What the task asks:
Return all lines of the listing below that carry the word "DataFrame".
[[ Listed entries open ]]
Lemma normalize_no_numeric (raw : DataFrame) (v : string) (k : bool) :
  In "V" (columns raw) ->
  Forall (fun lr : Z * list cell =>
            _coerce_numeric_cell (cell_of raw "V" (snd lr)) = NA) (rows raw) ->
  exists cols, normalize_sidra_table raw v k = Ok (mkDF cols []) /\ In v cols.
Proof.
  intros HV Hall. unfold normalize_sidra_table.
  rewrite (drop_header_no_numeric raw HV Hall). cbn [bind].
  set (df1 := mkDF (columns raw) []).
  destruct (_extract_muni_cols df1) as [mc mn] eqn:Em.
  assert (Hmc : forall c, mc = Some c -> In c (columns raw)).
  { intros c ->. unfold _extract_muni_cols in Em. injection Em as Em _.
    now apply find_col_In in Em. }
  assert (Hmn : forall c, mn = Some c -> In c (columns raw)).
  { intros c ->. unfold _extract_muni_cols in Em. injection Em as _ Em.
    now apply find_In in Em. }
  assert (Htc : forall c, _extract_time_col df1 = Some c -> In c (columns raw)).
  { intros c. apply extract_time_col_In. }
  rewrite (proj2 (has_col_In df1 "V") HV). cbn [negb].
  unfold df1 at 1. rewrite getitem_no_rows by assumption. cbn [bind].
  unfold df1 at 1. cbn [pd.setitem _coerce_numeric pd.series_map map rows columns bind].
  set (cols2 := pd.with_col (columns raw) "__value__").
  rewrite code_series_no_rows
    by (intros c Hc; apply In_with_col; auto).
  cbn [bind pd.setitem pd.empty rows columns map].
  rewrite name_series_no_rows
    by (intros c Hc; apply In_with_col; auto).
  cbn [bind pd.setitem pd.empty rows columns map].
  rewrite time_series_no_rows
    by (intros c Hc; apply In_with_col; auto).
  cbn [bind pd.setitem pd.empty rows columns map].
  assert (Hval : In "__value__" cols2).
  { destruct (col_pos_with_col_same (columns raw) "__value__") as (i & Ei & _).
    apply col_pos_Some_lt in Ei. destruct Ei as (Hi & <-). now apply nth_In. }
  rewrite getitem_no_rows by assumption.
  cbn [bind pd.setitem pd.empty rows columns map].
  match goal with
  | |- context [fold_result _ _ (mkDF ?oc [])] => set (ocols := oc)
  end.
  assert (Hv : In v ocols).
  { destruct (col_pos_with_col_same
                (pd.with_col (pd.with_col (pd.with_col [] "code_muni") "municipio") "ano") v)
      as (i & Ei & _).
    apply col_pos_Some_lt in Ei. destruct Ei as (Hi & <-). now apply nth_In. }
  assert (Hc : In "code_muni" ocols) by (apply In_with_col; now left).
  assert (Ha : In "ano" ocols) by (apply In_with_col; right; right; now left).
  destruct (extra_dims_no_rows cols2 (extra_dims (mkDF cols2 []) k) ocols)
    as (ocols' & Ef & Hin).
  { intros c Hcin. unfold extra_dims in Hcin. destruct k; [|contradiction].
    now apply filter_In in Hcin. }
  rewrite Ef. cbn [bind].
  rewrite getitem_no_rows by auto. cbn [bind].
  exists ocols'. split; [|auto].
  unfold pd.loc. cbn [pd.series_notna map pd.select rows columns].
  rewrite retype_no_rows by auto. cbn [bind].
  rewrite retype_no_rows by auto. reflexivity.
Qed.

(** C8.  Every row of the tidy table that [normalize_sidra_table]
    returns has a value under the indicator name that is not missing
    (the rows whose [V] does not coerce to a number are gone); and a raw
    table with a [V] column none of whose entries coerces to a number is
    normalised, without an exception, to a table with no rows. *)
Theorem C8_every_row_has_a_value :
  (forall raw v k out,
      normalize_sidra_table raw v k = Ok out ->
      Forall (fun lr : Z * list cell => isna (cell_of out v (snd lr)) = false)
             (rows out)) /\
  (forall raw v k,
      In "V" (columns raw) ->
      Forall (fun lr : Z * list cell =>
                _coerce_numeric_cell (cell_of raw "V" (snd lr)) = NA)
             (rows raw) ->
      exists out,
        normalize_sidra_table raw v k = Ok out /\
        rows out = [] /\ In v (columns out)).
Proof.
  split.
  - intros raw v k out H. apply normalize_values_notna in H.
    eapply Forall_impl; [|exact H]. intros lr Hn. cbv beta in Hn.
    unfold notna in Hn. now apply negb_true_iff in Hn.
  - intros raw v k HV Hall.
    destruct (normalize_no_numeric raw v k HV Hall) as (cols & E & Hv).
    exists (mkDF cols []). auto.
Qed.

Lemma C8_every_row_has_a_value_witness :
  (normalize_sidra_table
     (pd.of_records ["Município (Código)"; "Ano"; "V"]
        [[Str "Município (Código)"; Str "Ano"; Str "Valor"];
         [Str "5208707"; Str "2020"; Str "1.234,56"];
         [Str "5208707"; Str "2021"; Str "..."]]) "pib" false
   = Ok (mkDF ["code_muni"; "municipio"; "ano"; "pib"]
           [(1%Z, [Int 5208707; NA; Int 2020; Num (Fin (30864 # 25))])]) /\
   Forall (fun lr : Z * list cell =>
             isna (cell_of (mkDF ["code_muni"; "municipio"; "ano"; "pib"] [])
                     "pib" (snd lr)) = false)
          [(1%Z, [Int 5208707; NA; Int 2020; Num (Fin (30864 # 25))])]) /\
  (In "V" ["Ano"; "V"] /\
   exists out,
     normalize_sidra_table
       (pd.of_records ["Ano"; "V"]
          [[Str "Ano"; Str "Valor"]; [Str "2020"; Str "-"];
           [Str "2021"; Str "..."]]) "pib" false = Ok out /\
     rows out = [] /\ In "pib" (columns out)).
Proof.
  split.
  - assert (E : normalize_sidra_table
             (pd.of_records ["Município (Código)"; "Ano"; "V"]
                [[Str "Município (Código)"; Str "Ano"; Str "Valor"];
                 [Str "5208707"; Str "2020"; Str "1.234,56"];
                 [Str "5208707"; Str "2021"; Str "..."]]) "pib" false
           = Ok (mkDF ["code_muni"; "municipio"; "ano"; "pib"]
                   [(1%Z, [Int 5208707; NA; Int 2020; Num (Fin (30864 # 25))])]))
      by (vm_compute; reflexivity).
    split; [exact E|].
    exact (proj1 C8_every_row_has_a_value _ _ _ _ E).
  - assert (HV : In "V" ["Ano"; "V"]) by (simpl; auto).
    split; [exact HV|].
    apply (proj2 C8_every_row_has_a_value
             (pd.of_records ["Ano"; "V"]
                [[Str "Ano"; Str "Valor"]; [Str "2020"; Str "-"];
                 [Str "2021"; Str "..."]]) "pib" false HV).
    repeat constructor.
Defined.

(* ------------------------------------------------------------------ *)
(** ** The shape of a tidy table *)

Lemma setitem_append (df df' : DataFrame) (name : string) (s : Series)
  (P : list cell -> Prop) (Q : cell -> Prop) :
  pd.col_pos (columns df) name = None ->
  Forall (fun lr : Z * list cell => P (snd lr)) (rows df) ->
  P (repeat NA (length (columns df))) ->
  Forall (fun lv : Z * cell => Q (snd lv)) s ->
  Q NA ->
  pd.setitem df name s = Ok df' ->
  columns df' = (columns df ++ [name])%list /\
  Forall (fun lr : Z * list cell =>
            exists old v, P old /\ Q v /\ snd lr = (old ++ [v])%list)
         (rows df').
Proof.
  intros Hn HP HP0 HQ HQ0 H. apply setitem_rows in H.
  destruct H as (Ec & Hr). unfold pd.with_col in Ec. rewrite Hn in Ec.
  split; [exact Ec|].
  rewrite Forall_forall in *. intros lr Hin.
  destruct (Hr lr Hin) as (v & old & Hv & Hold & E).
  unfold pd.put in E. rewrite Hn in E.
  exists old, v. repeat split; [| |exact E].
  - destruct Hold as [Hold | (_ & ->)]; [exact (HP _ Hold) | exact HP0].
  - destruct Hv as [Hv | ->]; [exact (HQ _ Hv) | exact HQ0].
Qed.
[[ Listed entries closed ]]
Answer for the task:
Lemma normalize_no_numeric (raw : DataFrame) (v : string) (k : bool) :
Lemma setitem_append (df df' : DataFrame) (name : string) (s : Series)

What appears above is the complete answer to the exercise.